## What is required
Please set down the entries below once more, exactly.

Records drawn from a dataset:
(** A trailing white space code point is stripped, whatever precedes. *)
Lemma trimEnd_strips w s :
  In w whiteSpaces -> trimEnd (s +:+ w) = trimEnd s.
Proof.
  intros Hw. induction s as [|c rest IH].
  - change (EmptyString +:+ w) with w.
    destruct (whiteSpace_starts w Hw) as (h & t & Hshape & _).
    pose proof (whiteSpace_is_stripped w Hw) as Hblank.
    rewrite Hshape in *. cbn [trimEnd]. rewrite Hblank. reflexivity.
  - change (String c rest +:+ w) with (String c (rest +:+ w)).
    cbn [trimEnd]. rewrite IH.
    pose proof (blank_append w (String c rest) Hw) as Hiff.
    change (String c rest +:+ w) with (String c (rest +:+ w)) in Hiff.
    destruct (trimStart (String c (rest +:+ w))) eqn:E1;
      destruct (trimStart (String c rest)) eqn:E2; trivial.
    + destruct Hiff as [H _]. specialize (H eq_refl). discriminate.
    + destruct Hiff as [_ H]. specialize (H eq_refl). discriminate.
Qed.

Lemma trimStart_strips_run pre s :
  Forall (fun x => In x whiteSpaces) pre ->
  trimStart (String.concat EmptyString pre +:+ s) = trimStart s.
Proof.
  induction 1 as [|w pre Hw _ IH]; [reflexivity|].
  assert (E : String.concat EmptyString (w :: pre) +:+ s
              = w +:+ String.concat EmptyString pre +:+ s).
  { destruct pre as [|x pre]; cbn [String.concat].
    - reflexivity.
    - clear. induction w as [|c w IHw]; [reflexivity|].
      change (String c ((w +:+ EmptyString +:+ String.concat EmptyString (x :: pre)) +:+ s)
              = String c (w +:+ String.concat EmptyString (x :: pre) +:+ s)).
      f_equal. exact IHw. }
  rewrite E, (trimStart_strips w _ Hw). exact IH.
Qed.
Lemma string_append_assoc (a b c : string) : (a +:+ b) +:+ c = a +:+ b +:+ c.
Proof.
  induction a as [|x a IH]; [reflexivity|].
  change (String x ((a +:+ b) +:+ c) = String x (a +:+ b +:+ c)).
  rewrite IH. reflexivity.
Qed.

Lemma trimEnd_strips_run post s :
  Forall (fun x => In x whiteSpaces) post ->
  trimEnd (s +:+ String.concat EmptyString post) = trimEnd s.
Proof.
  intros H. revert s. induction H as [|w post Hw _ IH]; intros s.
  - cbn [String.concat]. clear. induction s as [|c s IHs]; [reflexivity|].
    change (String c s +:+ EmptyString) with (String c (s +:+ EmptyString)).
    assert (E : s +:+ EmptyString = s).
    { clear. induction s as [|c s IHs]; [reflexivity|].
      change (String c (s +:+ EmptyString) = String c s). rewrite IHs. reflexivity. }
    rewrite E. reflexivity.
  - assert (E : s +:+ String.concat EmptyString (w :: post)
                = (s +:+ w) +:+ String.concat EmptyString post).
    { rewrite string_append_assoc. f_equal.
      destruct post as [|x post]; cbn [String.concat].
      - clear. induction w as [|c w IHw]; [reflexivity|].
        change (String c w = String c (w +:+ EmptyString)). f_equal. exact IHw.
      - reflexivity. }
    rewrite E, IH. apply trimEnd_strips, Hw.
Qed.

(** A word of ASCII letters has no white space to strip. *)
Lemma letter_stays c r : isLetter c = true -> trimStart (String c r) = String c r.
Proof.
  destruct c as [b0 b1 b2 b3 b4 b5 b6 b7].
  destruct b0, b1, b2, b3, b4, b5, b6, b7; try discriminate; intros _;
    destruct r as [|c2 [|c3 r3]]; reflexivity.
Qed.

## Response to this exercise
(** A trailing white space code point is stripped, whatever precedes. *)
Lemma trimEnd_strips w s :
  In w whiteSpaces -> trimEnd (s +:+ w) = trimEnd s.
Proof.
  intros Hw. induction s as [|c rest IH].
  - change (EmptyString +:+ w) with w.
    destruct (whiteSpace_starts w Hw) as (h & t & Hshape & _).
    pose proof (whiteSpace_is_stripped w Hw) as Hblank.
    rewrite Hshape in *. cbn [trimEnd]. rewrite Hblank. reflexivity.
  - change (String c rest +:+ w) with (String c (rest +:+ w)).
    cbn [trimEnd]. rewrite IH.
    pose proof (blank_append w (String c rest) Hw) as Hiff.
    change (String c rest +:+ w) with (String c (rest +:+ w)) in Hiff.
    destruct (trimStart (String c (rest +:+ w))) eqn:E1;
      destruct (trimStart (String c rest)) eqn:E2; trivial.
    + destruct Hiff as [H _]. specialize (H eq_refl). discriminate.
    + destruct Hiff as [_ H]. specialize (H eq_refl). discriminate.
Qed.

Lemma trimStart_strips_run pre s :
  Forall (fun x => In x whiteSpaces) pre ->
  trimStart (String.concat EmptyString pre +:+ s) = trimStart s.
Proof.
  induction 1 as [|w pre Hw _ IH]; [reflexivity|].
  assert (E : String.concat EmptyString (w :: pre) +:+ s
              = w +:+ String.concat EmptyString pre +:+ s).
  { destruct pre as [|x pre]; cbn [String.concat].
    - reflexivity.
    - clear. induction w as [|c w IHw]; [reflexivity|].
      change (String c ((w +:+ EmptyString +:+ String.concat EmptyString (x :: pre)) +:+ s)
              = String c (w +:+ String.concat EmptyString (x :: pre) +:+ s)).
      f_equal. exact IHw. }
  rewrite E, (trimStart_strips w _ Hw). exact IH.
Qed.
Lemma string_append_assoc (a b c : string) : (a +:+ b) +:+ c = a +:+ b +:+ c.
Proof.
  induction a as [|x a IH]; [reflexivity|].
  change (String x ((a +:+ b) +:+ c) = String x (a +:+ b +:+ c)).
  rewrite IH. reflexivity.
Qed.

Lemma trimEnd_strips_run post s :
  Forall (fun x => In x whiteSpaces) post ->
  trimEnd (s +:+ String.concat EmptyString post) = trimEnd s.
Proof.
  intros H. revert s. induction H as [|w post Hw _ IH]; intros s.
  - cbn [String.concat]. clear. induction s as [|c s IHs]; [reflexivity|].
    change (String c s +:+ EmptyString) with (String c (s +:+ EmptyString)).
    assert (E : s +:+ EmptyString = s).
    { clear. induction s as [|c s IHs]; [reflexivity|].
      change (String c (s +:+ EmptyString) = String c s). rewrite IHs. reflexivity. }
    rewrite E. reflexivity.
  - assert (E : s +:+ String.concat EmptyString (w :: post)
                = (s +:+ w) +:+ String.concat EmptyString post).
    { rewrite string_append_assoc. f_equal.
      destruct post as [|x post]; cbn [String.concat].
      - clear. induction w as [|c w IHw]; [reflexivity|].
        change (String c w = String c (w +:+ EmptyString)). f_equal. exact IHw.
      - reflexivity. }
    rewrite E, IH. apply trimEnd_strips, Hw.
Qed.

(** A word of ASCII letters has no white space to strip. *)
Lemma letter_stays c r : isLetter c = true -> trimStart (String c r) = String c r.
Proof.
  destruct c as [b0 b1 b2 b3 b4 b5 b6 b7].
  destruct b0, b1, b2, b3, b4, b5, b6, b7; try discriminate; intros _;
    destruct r as [|c2 [|c3 r3]]; reflexivity.
Qed.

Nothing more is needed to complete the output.